___ AVAILABLE DATA
(* ===== verification/Closing.v ===== *)
(** [connclose] on the invariant of the server: its jobs are given back, its
    references dropped, and nothing points to it any more but, when its timer is
    tied with another's, the heap of timers. *)
From S2P Require Import Prelude Heap Ms State Monad JobList JobHash Tube Job Wal Conn Queue QueueRep QueueOps QueueConn QueueProc Process Runs Owners QueueCmds QueueLoops Refs Life Sound Parse ParseSpec Stats Dispatch Commands Naming Putting Server Frames Tame Handlers Pending.
#[local] Open Scope Z_scope.

(** ** What it leaves of the rest of the state *)

Lemma away_delete c s : away c 0 s (s <| st_conns ::= delete c |>).
Proof.
  intros [Hl (X & HX & Hq & Hn)]. split; [exact Hl|]. exists X. split_and!; [done|done|].
  intros d Hd. destruct (Hn d Hd) as (D & HD & Hnx). exists D. rsimpl. rewrite lookup_delete_ne by set_solver. done.
Qed.
Lemma gone_linked c s : gone c s → linked ∅ s.
Proof. intros [_ (X & _ & HX)]. exists X. split; [set_solver|done]. Qed.

Section frames.
Context {E : Env}.
#[local] Hint Extern 1 (Keeps (away _) _ (free st_conns _)) =>
  apply keeps_free; intros; apply away_delete : typeclass_instances.
#[local] Hint Extern 1 (Keeps modest _ (free st_conns _)) =>
  apply keeps_free; intros; apply modest_delete : typeclass_instances.
#[export] Instance connclose_away c : Keeps (away c) 0 (connclose c).
Proof. unfold connclose. keep. Qed.
#[export] Instance connclose_modest c : Keeps modest 0 (connclose c).
Proof. unfold connclose. keep. Qed.
End frames.

Section closing.
Context {E : Env}.
Implicit Types (P : places) (ids : gmap Z jobp) (X : gset connp) (s : St) (x : local).
Implicit Types (j : jobp) (t : tubep) (c : connp) (C : Conn).

(** ** The jobs that it receives and sends *)

Lemma wp_free_in ids P s c C (Q : unit → St → Prop) :
  srv_inv none ∅ ids P s → st_conns s !! c = Some C →
  (∀ ids' s', srv_inv (acting c none) ∅ ids' P s' → st_conns s' = st_conns s →
     (∀ j, c_out_job C = Some j → ∃ J, st_jobs s' !! j = Some J ∧ (r_state (j_r J) = Copy → P !! j = None)) → Q tt s') →
  wp (job_free (c_in_job C)) Q s.
Proof.
  intros HI HC HQ. pose proof (srv_inv_enter _ _ _ _ _ c HI) as HIa.
  pose proof (conn_own _ _ _ _ _ HI HC) as HO. destruct (c_in_job C) as [i|] eqn:Hi.
  2: { unfold job_free. wsteps. apply (HQ ids); [done|done|]. intros j. by apply (out_live _ _ _ _ _ HI HC). }
  destruct (oc_in _ _ _ _ HO i Hi) as (_ & _ & HP & J & HJ & Hst & _).
  eapply (wp_job_free _ _ _ _ _ i (r_id (j_r J))); [exact HIa|done| |done|congruence|by eapply in_unowned|].
  { eapply qr_ids; [apply HI|done|congruence]. }
  intros s' HI' _ Hs Hlost. eapply HQ; [exact HI'|apply Hs|]. intros j Hj.
  destruct (out_live _ _ _ _ _ HI HC j Hj) as (Jo & HJo & Hcp).
  assert (j ≠ i) as Hne.
  { intros ->. assert (Jo = J) as -> by congruence.
    destruct (oc_out _ _ _ _ HO i Hj) as (_ & [?|(_ & J' & ? & ?)]); congruence. }
  destruct (lost_other _ _ _ _ _ Hlost Hne HJo) as (J' & HJ' & He). exists J'. split; [done|].
  assert (r_state (j_r J') = r_state (j_r Jo)) as -> by exact (f_equal (λ B : Job, r_state (j_r B)) He). done.
Qed.

Lemma wp_free_out ids P s c C (k : M unit) (Q : unit → St → Prop) :
  srv_inv (acting c none) ∅ ids P s →
  (∀ j, c_out_job C = Some j → unowned ({[c]} ∪ ∅) (st_conns s) j ∧
     ∃ J, st_jobs s !! j = Some J ∧ (r_state (j_r J) = Copy → P !! j = None)) →
  (∀ s', srv_inv (acting c none) ∅ ids P s' → st_conns s' = st_conns s → wp k Q s') →
  wp ((match c_out_job C with
       | None => mret tt
       | Some j => J ← deref st_jobs j; if decide (r_state (j_r J) = Copy) then job_free (Some j) else mret tt
       end);; k) Q s.
Proof.
  intros HI Hout HQ. apply wp_bind. destruct (c_out_job C) as [j|]; [|wsteps; by apply HQ].
  destruct (Hout j eq_refl) as (Hun & J & HJ & Hcp). eapply wp_bind, wp_deref; [done|].
  case_decide as Hst; [|apply wp_ret; by apply HQ].
  eapply wp_job_free_copy; [exact HI|by apply Hcp|done|done|done|].
  intros s' HI' _ Hs _. apply HQ; [done|apply Hs].
Qed.

(** [c] has no job to receive or to send any more. *)
Definition dropped_jobs (C : Conn) : Conn :=
  C <| c_in_job := None |> <| c_out_job := None |> <| c_in_job_read := 0 |>.
Lemma wp_drop_jobs ids P s c C (k : M unit) (Q : unit → St → Prop) :
  srv_inv none ∅ ids P s → st_conns s !! c = Some C → c_state C = STATE_CLOSE →
  (∀ ids' s', srv_inv none ∅ ids' P s' → st_conns s' = <[c := dropped_jobs C]> (st_conns s) → wp k Q s') →
  wp (job_free (c_in_job C);;
      (match c_out_job C with
       | None => mret tt
       | Some j => J ← deref st_jobs j; if decide (r_state (j_r J) = Copy) then job_free (Some j) else mret tt
       end);;
      update st_conns c dropped_jobs;; k) Q s.
Proof.
  intros HI HC Hst HQ. pose proof (conn_own _ _ _ _ _ HI HC) as HO.
  assert (conn_waiting C = false) as Hw by (eapply conn_waits; [done..|congruence]).
  apply wp_bind. eapply wp_free_in; [done..|]. intros ids1 s1 HI1 HC1 Hout.
  eapply wp_free_out; [exact HI1| |].
  { intros j Hj. split; [|by apply Hout]. rewrite HC1. by eapply out_unowned. }
  intros s2 HI2 HC2. rewrite HC1 in HC2. rewrite <- HC2 in HC. wsteps.
  eapply (HQ ids1); [|by rewrite <- HC2]. eapply srv_inv_settle; [exact HI2|exact HC|done..| | | |].
  - change (conn_waiting C = true → c_state C = STATE_WAIT). congruence.
  - split; rsimpl; try done.
    + intros Hd. change (c_state C = STATE_WANT_DATA) in Hd. congruence.
    + intros Hd. change (c_state C = STATE_SEND_JOB) in Hd. congruence.
    + destruct (oc_inbuf _ _ _ _ HO) as (? & ? & _). unfold inbuf, dropped_jobs; rsimpl; split_and!; [done|lia..].
  - done.
  - done.
Qed.

(** ** The jobs that it has reserved *)

Lemma wp_give_back_all ids P s c (k : M unit) (Q : unit → St → Prop) :
  srv_inv none ∅ ids P s → calm c s →
  (∀ P' s', srv_inv none {[c]} ids P' s' → calm c s' → (∀ j, P' !! j ≠ Some (InReserved c)) → wp k Q s') →
  wp (has ← has_reserved_job c; (if has : bool then enqueue_reserved_jobs c else mret tt);; k) Q s.
Proof.
  intros HI Hc HQ. pose proof (srv_inv_calm _ _ _ _ _ HI Hc) as HIc. pose proof Hc as (C & HC & Hw & _).
  unfold has_reserved_job. do 2 apply wp_bind.
  eapply wp_list_rep_empty; [eapply qr_reserved; [apply HI|exact HC]|intros Hno|intros j0 Hj0]; apply wp_ret; cbn [negb].
  { wsteps. by apply (HQ P). }
  apply wp_bind. eapply wp_enqueue_reserved_jobs; [apply HIc|set_solver|eauto|].
  intros P' s' HI' Hd HF. pose proof (dr_stays _ _ _ _ _ _ Hd) as HS.
  assert (∀ j, j ∈ holds c P → is_Some (P' !! j)) as Hplaced.
  { intros j Hj%elem_of_holds. destruct (qr_place _ _ _ _ (qi_rep _ _ _ _ (sv_queue _ _ _ _ _ HI)) j _ Hj) as (J & t & T & HJ & _ & Ht & _).
    destruct (dr_lands _ _ _ _ _ _ Hd j J t) as [->|[->|(? & ? & -> & _)]]; eauto. by apply elem_of_holds. }
  eapply (HQ P'); [|by eapply stays_calm|].
  - eapply (srv_inv_moving none {[c]} {[c]} (holds c P)); [exact HIc|split; [done|done|by apply qframe_sframe]|done|].
    intros j Hj. split; [by apply placed_idle, Hplaced|]. eapply unowned_held; [done|exact Hc|by apply elem_of_holds].
  - intros j Hj. eapply (drains_holds _ _ _ _ _ _ c Hd) in Hj.
    + rewrite elem_of_holds in Hj. tauto.
    + intros C0 HC0. congruence.
    + intros y Hy%elem_of_holds.
      destruct (qr_place _ _ _ _ (qi_rep _ _ _ _ (sv_queue _ _ _ _ _ HI)) y _ Hy) as (J & t & T & HJ & _ & Ht & _). eauto.
Qed.

(** ** Its references *)

(** A reference for each tube of the list. *)
Definition held_refs (l : list tubep) : local := foldr bump none l.
Lemma held_refs_conns l : lc_conns (held_refs l) = ∅.
Proof. by induction l. Qed.
Lemma held_refs_count l t : NoDup l → held_refs l t = Z.b2z (bool_decide (t ∈ l)).
Proof.
  induction 1 as [|y l Hy Hnd IH]; [done|]. cbn [held_refs foldr bump lc_refs]. fold (held_refs l). rewrite IH.
  rewrite (bool_decide_ext (t ∈ y :: l) (t = y ∨ t ∈ l)) by apply elem_of_cons.
  destruct (bool_decide_reflect (t = y)) as [->|Hne]; [rewrite bool_decide_eq_false_2 by done; rewrite bool_decide_eq_true_2 by tauto; simpl; lia|].
  rewrite (bool_decide_ext (t = y ∨ t ∈ l) (t ∈ l)) by tauto. simpl. lia.
Qed.
Lemma held_refs_nonneg l t : 0 <= held_refs l t.
Proof. induction l; [done|]. cbn [held_refs foldr bump lc_refs]. fold (held_refs l). destruct (bool_decide _); simpl; lia. Qed.

(** The tubes that were watched lose a reference each. *)
Lemma wp_ignore_all X ids P l s (Q : unit → St → Prop) :
  srv_inv (held_refs l) X ids P s →
  (∀ s', srv_inv none X ids P s' → st_conns s' = st_conns s → Q tt s') → wp (forM l on_ignore) Q s.
Proof.
  revert s. induction l as [|t l IH]; intros s HI HQ; simpl; [by apply HQ|]. unfold on_ignore.
  change (held_refs (t :: l)) with (bump t (held_refs l)) in HI.
  destruct (srv_inv_listed _ _ _ _ _ t HI) as (_ & T & HT & _).
  { rewrite bump_eq. pose proof (refs_nonneg s t). pose proof (held_refs_nonneg l t). lia. }
  wsteps. eapply wp_tube_dref_srv; [eapply srv_inv_sim; [by apply (watching_ct_sim s t T)|exact HI]|apply held_refs_nonneg|].
  intros T' _ HI'. eapply IH; [exact HI'|]. intros s' HI2 HC2. apply HQ; [done|]. by rewrite HC2, derefd_conns.
Qed.

Lemma wp_unwatch ids P s c C (k : M unit) (Q : unit → St → Prop) :
  srv_inv none {[c]} ids P s → st_conns s !! c = Some C → conn_waiting C = false →
  (∀ s', srv_inv none {[c]} ids P s' → st_conns s' = <[c := C <| c_watch := ms_init |>]> (st_conns s) → wp k Q s') →
  wp (let '(removed, a) := ms_clear (c_watch C) in
      update st_conns c (fun C => C <| c_watch := a |>);; forM removed on_ignore;; k) Q s.
Proof.
  intros HI HC Hw HQ. destruct (ms_clear_spec (c_watch C)) as (l & -> & Hl).
  destruct (wr_watch _ _ (qi_wait _ _ _ _ (sv_queue _ _ _ _ _ HI)) c C HC) as [Hnd _].
  assert (NoDup l) as Hndl by (by rewrite Hl).
  eapply wp_bind, wp_update; [exact HC|]. cbv beta. apply wp_bind. eapply wp_ignore_all.
  - eapply (srv_inv_watched none (held_refs l) {[c]}); [exact HI|apply held_refs_nonneg|apply held_refs_conns|exact HC|done|constructor| |].
    + intros t Ht. by apply elem_of_nil in Ht.
    + intros y. rewrite (held_refs_count l y Hndl). rewrite bool_decide_eq_false_2 by apply not_elem_of_nil.
      rewrite (bool_decide_ext (y ∈ l) (y ∈ ms_items (c_watch C))) by (by rewrite Hl). cbn [none lc_refs]. simpl. lia.
  - intros s' HI' HC'. by apply HQ.
Qed.

(** ** Its end *)

(** [s'] is [s] without [c]. *)
Record departed c s s' : Prop := {
  dp_core : z_core s' = z_core s;
  dp_jobs : st_jobs s' = st_jobs s;
  dp_tubes : st_tubes s' = st_tubes s;
  dp_links n : n ≠ NReserved c → st_links s' !! n = st_links s !! n;
  dp_conns : same_but erase_tick (delete c (st_conns s)) (st_conns s');
  dp_timers : timers (st_conns s') (srv_conns s');
}.

(** Nothing points to [c]. *)
Record unneeded (P : places) (c : connp) (s : St) : Prop := {
  un_jobs j : P !! j ≠ Some (InReserved c);
  un_wait : ¬ listed s c;
}.

Section departed.
Context (ids : gmap Z jobp) (P : places) (c : connp) (s s' : St).
Context (HD : departed c s s').

Lemma departed_back c' C' : st_conns s' !! c' = Some C' →
  ∃ C0, st_conns s !! c' = Some C0 ∧ c' ≠ c ∧ erase_tick C' = erase_tick C0.
Proof.
  intros HC'. destruct (same_but_lookup_inv _ _ _ _ _ (dp_conns _ _ _ HD) HC') as (C0 & [? HC0]%lookup_delete_Some & He).
  exists C0. by split_and!.
Qed.
Lemma departed_forth c' C0 : st_conns s !! c' = Some C0 → c' ≠ c →
  ∃ C', st_conns s' !! c' = Some C' ∧ erase_tick C' = erase_tick C0.
Proof. intros HC Hne. eapply same_but_lookup; [apply HD|]. by rewrite lookup_delete_ne. Qed.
______
-- TASK INSTRUCTIONS --
Repeat the entries above verbatim, but only from the line that has "Lemma held_refs_count l" down to the line that has "c_watch := ms_init", inclusive.

-- OUTPUT OF THE EXERCISE --
Lemma held_refs_count l t : NoDup l → held_refs l t = Z.b2z (bool_decide (t ∈ l)).
Proof.
  induction 1 as [|y l Hy Hnd IH]; [done|]. cbn [held_refs foldr bump lc_refs]. fold (held_refs l). rewrite IH.
  rewrite (bool_decide_ext (t ∈ y :: l) (t = y ∨ t ∈ l)) by apply elem_of_cons.
  destruct (bool_decide_reflect (t = y)) as [->|Hne]; [rewrite bool_decide_eq_false_2 by done; rewrite bool_decide_eq_true_2 by tauto; simpl; lia|].
  rewrite (bool_decide_ext (t = y ∨ t ∈ l) (t ∈ l)) by tauto. simpl. lia.
Qed.
Lemma held_refs_nonneg l t : 0 <= held_refs l t.
Proof. induction l; [done|]. cbn [held_refs foldr bump lc_refs]. fold (held_refs l). destruct (bool_decide _); simpl; lia. Qed.

(** The tubes that were watched lose a reference each. *)
Lemma wp_ignore_all X ids P l s (Q : unit → St → Prop) :
  srv_inv (held_refs l) X ids P s →
  (∀ s', srv_inv none X ids P s' → st_conns s' = st_conns s → Q tt s') → wp (forM l on_ignore) Q s.
Proof.
  revert s. induction l as [|t l IH]; intros s HI HQ; simpl; [by apply HQ|]. unfold on_ignore.
  change (held_refs (t :: l)) with (bump t (held_refs l)) in HI.
  destruct (srv_inv_listed _ _ _ _ _ t HI) as (_ & T & HT & _).
  { rewrite bump_eq. pose proof (refs_nonneg s t). pose proof (held_refs_nonneg l t). lia. }
  wsteps. eapply wp_tube_dref_srv; [eapply srv_inv_sim; [by apply (watching_ct_sim s t T)|exact HI]|apply held_refs_nonneg|].
  intros T' _ HI'. eapply IH; [exact HI'|]. intros s' HI2 HC2. apply HQ; [done|]. by rewrite HC2, derefd_conns.
Qed.

Lemma wp_unwatch ids P s c C (k : M unit) (Q : unit → St → Prop) :
  srv_inv none {[c]} ids P s → st_conns s !! c = Some C → conn_waiting C = false →
  (∀ s', srv_inv none {[c]} ids P s' → st_conns s' = <[c := C <| c_watch := ms_init |>]> (st_conns s) → wp k Q s') →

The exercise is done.